A educação aparece como alvo de mais cortes

vai-teaosprofessores

Sobre a educação as notícias não são boas, esta área aparece como passível de mais cortes na reformulação das funções do Estado. Ora, para (2012/)2013 haverá na educação um corte de professores contratados significativo, que aliás se vai traduzir numa redução da despesa em dois dígitos (cerca de 11%). A única boa notícia é a vinculação de alguns contratados com bastantes anos de serviço, com base, consta-se, no conceito de quadros de zona pedagógica, para que este concurso não colida com o concurso quadrienal de colocação de professores, onde os colocados nestes quadros teriam de se candidatar também para obterem a escola onde exercer. Os encargos com salários neste ministério já foi reduzido  em cerca 20%, descendo dos 80% para os 60%, com base na redução de pessoal e com base na manutenção do salário nominal (congelamento), o que se traduz na redução dos salários reais pelo valor da inflação verificada em cada ano (é o chamado imposto inflacionário).

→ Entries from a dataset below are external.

(* ===== verification/Pairs.v ===== *)
(** * Tables keyed by pairs of strings

    Many tables of the server relate two identifiers: the key is the pair, and a
    scan by the first component with an [Interfix] lists the second components.
    This file holds the operations such services share and what they do on a
    table all of whose keys are pairs of accepted identifiers. *)

From S2P Require Import Prelude Bytes Slices DbCodec DbMap.

(** ** Operations *)

Section operations.
Context `{Engine, JsonParser}.
Implicit Types (tb : Table) (a b : string) (ok : string → bool).

(** [(a, b)] and [(a, Interfix)] *)
Definition pair_ser a b : Ser := STuple [SStr a; SStr b].
Definition prefix_ser_of a : Ser := STuple [SStr a; SUnitStruct "Interfix"].

(** [keys_prefix(&(a, Interfix))], read as [(Ignore, &B)]: the second ones. *)
Definition second_of (v : DeValue) : option string :=
  match v with VTuple [VUnit; VStr b] => Some b | _ => None end.
Definition seconds tb ok a : Result DbError (list string) :=
  let? keys := keys_prefix tb (DTuple [DIgnore; DStr ok]) (prefix_ser_of a) in Ok (omap second_of keys).

(** [keys_raw_prefix(a)], read as [(Ignore, &B)]: no separator ends the prefix. *)
Definition seconds_raw tb ok a : list string :=
  omap second_of (ignore_err (deserialize_slice (DTuple [DIgnore; DStr ok]) <$> raw_keys_prefix tb a)).

(** [contains] *)
Definition contains_pair tb a b : bool := match qry tb (pair_ser a b) with Ok _ => true | Err _ => false end.

(** Both components of every key below a first one. *)
Definition pair_of (v : DeValue) : option (string * string) :=
  match v with VTuple [VStr a; VStr b] => Some (a, b) | _ => None end.
Definition pairs_of tb (ok1 ok2 : string → bool) a : Result DbError (list (string * string)) :=
  let? keys := keys_prefix tb (DTuple [DStr ok1; DStr ok2]) (prefix_ser_of a) in Ok (omap pair_of keys).
End operations.

(** ** Keys *)

Definition pair_key (a b : string) : string := record_bytes [a; b].
Definition below (a : string) : string := record_bytes [a] +:+ sep_str.

Lemma pair_below a b : pair_key a b = below a +:+ b.
Proof. unfold pair_key, below. cbn [record_bytes tail_bytes]. by rewrite !append_nil_r, append_assoc. Qed.

Lemma below_prefix a b : String.prefix (below a) (pair_key a b) = true.
Proof. rewrite pair_below. apply prefix_append. Qed.

Lemma append_le p (a b : string) : key_le (p +:+ a) (p +:+ b) ↔ key_le a b.
Proof. rewrite !key_le_compare. induction p as [|c p IH]; [done|]. cbn. by rewrite ascii_compare_refl. Qed.

Lemma pairs_sorted a (l : list string) : StronglySorted key_le l → StronglySorted key_le (pair_key a <$> l).
Proof.
  induction 1 as [|b l Hs IH Hall]; csimpl; [constructor|]. constructor; [done|]. apply Forall_fmap.
  eapply Forall_impl; [exact Hall|]. intros b' Hb. change (key_le (pair_key a b) (pair_key a b')). rewrite !pair_below. by apply append_le.
Qed.

Lemma pair_key_inj_r a b b' : pair_key a b = pair_key a b' → b = b'.
Proof. rewrite !pair_below. intros He. by apply append_inj_l in He as [_ ?]. Qed.

Lemma below_disjoint a a' key :
  utf8_valid a = true → utf8_valid a' = true → String.prefix (below a) key = true → String.prefix (below a') key = true → a = a'.
Proof.
  unfold below. cbn [record_bytes tail_bytes]. rewrite !append_nil_r. intros Ha Ha' [t ->]%prefix_spec [t' He]%prefix_spec.
  rewrite <-!append_assoc in He. apply no_sep_split in He as [? _]; [done|by apply utf8_no_sep..|right; by eexists|right; by eexists].
Qed.

Lemma pair_key_inj a b a' b' :
  utf8_valid a = true → utf8_valid a' = true → pair_key a b = pair_key a' b' → a = a' ∧ b = b'.
Proof.
  intros Ha Ha' E. assert (a = a') as ->.
  { apply (below_disjoint a a' (pair_key a b)); [done..|apply below_prefix|]. rewrite E. apply below_prefix. }
  split; [done|]. by apply (pair_key_inj_r a').
Qed.

Section tables.
Context `{Engine, JsonParser}.
Implicit Types (tb : Table) (a b key val : string) (ok : string → bool).

Lemma prefix_of_ser a : serialize_key (prefix_ser_of a) = Ok (below a).
Proof.
  unfold serialize_key, serialize. change (prefix_ser_of a) with (STuple ((SStr <$> [a]) ++ [SUnitStruct "Interfix"])).
  by rewrite prefix_ser.
Qed.

Lemma pair_ser_key a b : serialize None (pair_ser a b) = Ok (pair_key a b).
Proof. change (pair_ser a b) with (STuple (SStr <$> [a; b])). apply serialize_strings. Qed.

Lemma put_raw_pair tb a b val : put_raw tb (pair_ser a b) val = Ok (table_put tb (pair_key a b) val).
Proof. unfold put_raw, bput_raw. by rewrite pair_ser_key. Qed.

Lemma del_pair tb a b : del tb (pair_ser a b) = Ok (table_del tb (pair_key a b)).
Proof. unfold del, bdel. by rewrite pair_ser_key. Qed.

Lemma qry_pair tb a b : qry tb (pair_ser a b) = handle_from (table_rows tb !! pair_key a b).
Proof. unfold qry, bqry, Map_get. rewrite pair_ser_key. cbn [expect map_err]. by rewrite table_get_rows. Qed.

(** The pair is a key of the table. *)
Definition related tb a b : Prop := is_Some (table_rows tb !! pair_key a b).

Lemma contains_related tb a b : contains_pair tb a b = true ↔ related tb a b.
Proof.
  unfold contains_pair, related. rewrite qry_pair. destruct (table_rows tb !! pair_key a b); cbn; [by split|].
  split; [done|]. by intros [? ?].
Qed.

(** Every key is a pair of accepted identifiers. *)
Definition pair_table tb (ok1 ok2 : string → bool) : Prop :=
  ∀ key, is_Some (table_rows tb !! key) →
  ∃ a b, key = pair_key a b ∧ utf8_valid a = true ∧ utf8_valid b = true ∧ ok1 a = true ∧ ok2 b = true.

Lemma pair_table_put tb ok1 ok2 a b val :
  pair_table tb ok1 ok2 → utf8_valid a = true → utf8_valid b = true → ok1 a = true → ok2 b = true →
  pair_table (table_put tb (pair_key a b) val) ok1 ok2.
Proof.
  intros Ht Ha Hb Hoa Hob key. rewrite table_put_rows. destruct (decide (key = pair_key a b)) as [->|Hne].
  - intros _. by exists a, b.
  - rewrite lookup_insert_ne by done. apply Ht.
Qed.

Lemma pair_table_del tb ok1 ok2 key : pair_table tb ok1 ok2 → pair_table (table_del tb key) ok1 ok2.
Proof. intros Ht k. rewrite table_del_rows. intros [v [_ Hv]%lookup_delete_Some]. apply Ht. by exists v. Qed.

(** ** Scans *)

Lemma raw_keys_prefix_unique tb p (l : list string) :
  StronglySorted key_le l → NoDup l → (∀ k, k ∈ l ↔ String.prefix p k = true ∧ is_Some (table_rows tb !! k)) →
  raw_keys_prefix tb p = l.
Proof.
  intros Hs ND Hl. destruct (raw_keys_prefix_sorted tb p) as [Hs' ND'].
  rewrite (bset_iter_spec (list_to_set l) l); [|done..|set_solver].
  apply bset_iter_spec; [done..|]. intros k. rewrite elem_of_list_to_set, Hl. apply elem_of_raw_keys_prefix.
Qed.

Lemma remove_all_rows tb (keys : list string) key :
  table_rows (foldl Map_remove tb keys) !! key = if decide (key ∈ keys) then None else table_rows tb !! key.
Proof.
  revert tb. induction keys as [|k keys IH]; intros tb; cbn [foldl]; [by rewrite decide_False by set_solver|].
  rewrite IH. unfold Map_remove. rewrite table_del_rows. destruct (decide (key = k)) as [->|Hne].
  - rewrite lookup_delete_eq, (decide_True (P := k ∈ k :: keys)) by by left. by case_decide.
  - rewrite lookup_delete_ne by done. rewrite (decide_ext (key ∈ k :: keys) (key ∈ keys)) by set_solver. done.
Qed.

Lemma decode_second ok a b :
  utf8_valid a = true → utf8_valid b = true → ok b = true →
  deserialize_slice (DTuple [DIgnore; DStr ok]) (pair_key a b) = Ok (VTuple [VUnit; VStr b]).
Proof.
  intros Ha Hb Hok.
  destruct (tuple_roundtrip json_parses [DIgnore; DStr ok] [SStr a; SStr b] [VUnit; VStr b] [a; b] [] [])
    as (_ & st & Hd & _); [|constructor|].
  - apply fields_cons; [by apply field_ignore|]. apply fields_last. by apply field_str.
  - unfold deserialize_slice. cbn [app] in Hd. unfold pair_key. by rewrite Hd.
Qed.

Lemma decode_pair ok1 ok2 a b :
  utf8_valid a = true → utf8_valid b = true → ok1 a = true → ok2 b = true →
  deserialize_slice (DTuple [DStr ok1; DStr ok2]) (pair_key a b) = Ok (VTuple [VStr a; VStr b]).
Proof.
  intros Ha Hb Hoa Hob.
  destruct (tuple_roundtrip json_parses [DStr ok1; DStr ok2] [SStr a; SStr b] [VStr a; VStr b] [a; b] [] [])
    as (_ & st & Hd & _); [|constructor|].
  - apply fields_cons; [by apply field_str|]. apply fields_last. by apply field_str.
  - unfold deserialize_slice. cbn [app] in Hd. unfold pair_key. by rewrite Hd.
Qed.

(** The keys below a first component, as the second ones of them. *)
Lemma keys_below tb ok1 ok2 a :
  pair_table tb ok1 ok2 → utf8_valid a = true →
  ∃ l, raw_keys_prefix tb (below a) = pair_key a <$> l ∧ StronglySorted key_le l ∧ NoDup l
    ∧ (∀ b, b ∈ l ↔ related tb a b) ∧ Forall (λ b, utf8_valid b = true ∧ ok2 b = true) l.
Proof.
  intros Ht Ha. set (seconds_set := list_to_set (omap (strip_prefix (below a)) (raw_keys_prefix tb (below a))) : gset string).
  assert (∀ b, b ∈ seconds_set ↔ related tb a b) as Hin.
  { intros b. unfold seconds_set, related. rewrite elem_of_list_to_set, list_elem_of_omap. split.
    - intros (k & [_ Hk]%elem_of_raw_keys_prefix & ->%strip_prefix_spec). by rewrite pair_below.
    - intros Hr. exists (pair_key a b). rewrite elem_of_raw_keys_prefix. split; [|by rewrite pair_below; apply strip_prefix_spec].
      split; [apply below_prefix|done]. }
  exists (bset_iter seconds_set). split_and!.
  - apply raw_keys_prefix_unique.
    + apply pairs_sorted, bset_iter_sorted.
    + apply NoDup_fmap_2; [intros b b'; apply pair_key_inj_r|apply bset_iter_NoDup].
    + intros k. rewrite list_elem_of_fmap. split.
      * intros (b & -> & Hb%elem_of_bset_iter%Hin). split; [apply below_prefix|done].
      * intros [[b ->]%prefix_spec Hk]. exists b. rewrite <-pair_below in *. split; [done|]. by apply elem_of_bset_iter, Hin.
  - apply bset_iter_sorted.
  - apply bset_iter_NoDup.
  - intros b. by rewrite elem_of_bset_iter.
  - apply Forall_forall. intros b Hb%elem_of_bset_iter%Hin. destruct (Ht _ Hb) as (a' & b' & E & Ha' & Hb' & _ & Hok).
    apply pair_key_inj in E as [-> ->]; done.
Qed.

(** A scan by the first component yields its second ones, in order. *)
Lemma seconds_exact tb ok1 ok2 a :
  pair_table tb ok1 ok2 → utf8_valid a = true →
  ∃ l, seconds tb ok2 a = Ok l ∧ StronglySorted key_le l ∧ NoDup l ∧ (∀ b, b ∈ l ↔ related tb a b)
    ∧ Forall (λ b, utf8_valid b = true ∧ ok2 b = true) l.
Proof.
  intros Ht Ha. destruct (keys_below tb ok1 ok2 a Ht Ha) as (l & Hk & Hs & ND & Hin & Hl). exists l. split; [|done].
  unfold seconds, keys_prefix, keys_prefix_raw. rewrite prefix_of_ser. cbn [expect map_err]. rewrite Hk. unfold ignore_err.
  f_equal. clear Hk Hs ND Hin. induction Hl as [|b l [Hb Hok] Hl IH]; [done|]. csimpl. rewrite decode_second by done. cbn. by rewrite IH.
Qed.

Lemma pairs_exact tb ok1 ok2 a :
  pair_table tb ok1 ok2 → utf8_valid a = true → ok1 a = true →
  ∃ l, pairs_of tb ok1 ok2 a = Ok (pair a <$> l) ∧ NoDup l ∧ (∀ b, b ∈ l ↔ related tb a b)
    ∧ Forall (λ b, utf8_valid b = true ∧ ok2 b = true) l.
Proof.
  intros Ht Ha Hoa. destruct (keys_below tb ok1 ok2 a Ht Ha) as (l & Hk & Hs & ND & Hin & Hl). exists l. split; [|done].
  unfold pairs_of, keys_prefix, keys_prefix_raw. rewrite prefix_of_ser. cbn [expect map_err]. rewrite Hk. unfold ignore_err.
  f_equal. clear Hk Hs ND Hin. induction Hl as [|b l [Hb Hok] Hl IH]; [done|]. csimpl. rewrite decode_pair by done. cbn. by rewrite IH.
Qed.

(** Where no longer identifier has rows, the separator is not missed. *)
Lemma seconds_raw_exact tb ok1 ok2 a :
  pair_table tb ok1 ok2 → utf8_valid a = true →
  (∀ key, is_Some (table_rows tb !! key) → String.prefix a key = true → String.prefix (below a) key = true) →
  StronglySorted key_le (seconds_raw tb ok2 a) ∧ NoDup (seconds_raw tb ok2 a) ∧ ∀ b, b ∈ seconds_raw tb ok2 a ↔ related tb a b.
Proof.
  intros Ht Ha Halone. destruct (keys_below tb ok1 ok2 a Ht Ha) as (l & Hk & Hs & ND & Hin & Hl).
  assert (seconds_raw tb ok2 a = l) as ->; [|done].
  unfold seconds_raw. replace (raw_keys_prefix tb a) with (pair_key a <$> l).
  - clear Hk Hs ND Hin. unfold ignore_err. induction Hl as [|b l [Hb Hok] Hl IH]; [done|]. csimpl. rewrite decode_second by done.
    cbn. by rewrite IH.
  - symmetry. rewrite <-Hk. destruct (raw_keys_prefix_sorted tb (below a)) as [Hs' ND']. apply raw_keys_prefix_unique; [done..|].
    intros key. rewrite elem_of_raw_keys_prefix. split; (intros [Hp Hrow]; split; [|done]); [|by apply Halone].
    apply prefix_spec in Hp as [t ->]. apply prefix_spec. exists (sep_str +:+ t). unfold below. cbn [record_bytes tail_bytes].
    by rewrite append_nil_r, append_assoc.
Qed.

(** Without the separator, the rows of longer identifiers are listed too. *)
Lemma elem_of_seconds_raw tb ok1 ok2 a b :
  pair_table tb ok1 ok2 →
  b ∈ seconds_raw tb ok2 a ↔ ∃ a', related tb a' b ∧ utf8_valid a' = true ∧ utf8_valid b = true ∧ ok2 b = true
                               ∧ String.prefix a (pair_key a' b) = true.
Proof.
  intros Ht. unfold seconds_raw, ignore_err. rewrite list_elem_of_omap. split.
  - intros (v & Hv & Hs). apply list_elem_of_omap in Hv as (res & Hr & Hok). apply list_elem_of_fmap in Hr as (k & -> & Hk).
    apply elem_of_raw_keys_prefix in Hk as [Hp Hrow]. destruct (Ht k Hrow) as (a' & b' & -> & Ha' & Hb' & _ & Hob).
    rewrite decode_second in Hok by done. cbn in Hok. injection Hok as <-. cbn in Hs. injection Hs as <-. by exists a'.
  - intros (a' & Hr & Ha' & Hb & Hok & Hp). exists (VTuple [VUnit; VStr b]). split; [|done].
    apply list_elem_of_omap. eexists. split; [apply list_elem_of_fmap; exists (pair_key a' b); split; [done|]|].
    + by apply elem_of_raw_keys_prefix.
    + by rewrite decode_second.
Qed.
End tables.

Mas tudo isto numa altura em que aumenta a escolaridade obrigatória, o que devia levar a um aumento dos gastos, pois mais alunos permanecem no sistema, nomeadamente os das famílias carenciadas. Mas escolaridade obrigatória parece que não significa sensiblidade social, com a recusa de almoço (não de alimentação, leia-se lanche reforçado) a quem tem dificuldades. Ou seja, por um lado, o Estado impõe a permanência dos alunos no sistema até ao 12º ano, mas por outro lado, não ajuda as famílias a assegurar este desiderato, pois só lhe interessa a redução da despesa pública...

Por fim uma palavra sobre os rankings, estes passam a fazer algum sentido quando ponderados pelo ambiente sócio-económico de cada escola. Por outro lado, a comparação entre público e privado subsidiado pelo Estado, isto é privado que não pode fazer a seleção de alunos, mostra que não há grandes diferenças de resultados, aliás acontecendo mesmo que aparecem escolas públicas melhor que as privadas em alguns concelhos, por exemplo em Barcelos o colégio La Salle aparece depois de duas escolas públicas. A diferença entre escolas públicas e privadas reside pois no estrato social mais homogénio e elevado destas últimas e na seleção de alunos, que algumas públicas também tentam fazer...Por outro lado não faz sentido identificar as escolas com piores resultados e isto não se traduzir em meios para se ir solucionanado o problema, antes pelo contrário dá-se mais crédito de horas às escolas melhor avaliadas.

 

Outubro 04, 2012

A batalha contra o facilitismo continua

vai-teaosprofessores

A batalha contra o facilitismo continua, agora com matéria a avaliar nos exames acrescida, com a inclusão da lecionada no 10º e 11º. Acho mal esta medida não ser aplicada só para os alunos que frequentam o atual 10º ano para saberem o que contar. Não sou a favor de alteração das regras a meio do jogo. Além disso, esta não será uma medida tomada para melhorar o rigor das avaliações, mas talvez para diminuir os acessos às universidades, pensando na vertente de redução de custos associada à redução de alunos no ensino superior e a ser assim, não posso deixar de dela discordar, por ser um passo a favor do regresso do elitismo às academias (se o ensino universitário voltar a ser elitista justifica-se o uso das capas e batinas para se diferenciar os doutores dos outros).

A bem da verdade, devo dizer que este ano tenho turmas mais pequenas devido à divisão das turmas em certas disciplinas, mas a verdade é que há colegas a dar aulas para 28 alunos, o que deve ser um enorme desafio. Portanto se houve redução de horários com a nova estrutura curricular e aumento de alunos por turma, o desemprego nos professores não foi pior devido ao desdobramento das turmas em algumas disciplinas. Diz-se que foi um recuo depois de se conhecerem os primeiros números de professores com horários zero...

O que se está a passar com as contratações e com os artifícios das escolas para escolherem os amigos é facilitismo e representa um paradoxo do atual ministro, que por um lado intoduz mais exames e portanto tenta avaliar o mérito por uma bitola comum, mas por outro lado, cria bitolas diferenciadas para a contratação de professores. Aqui há uma cedência ao pior do facilitismo, o compadrio.

Já agora também é compradio a escolha dos professores dos filhos por elementos das direções das escolas.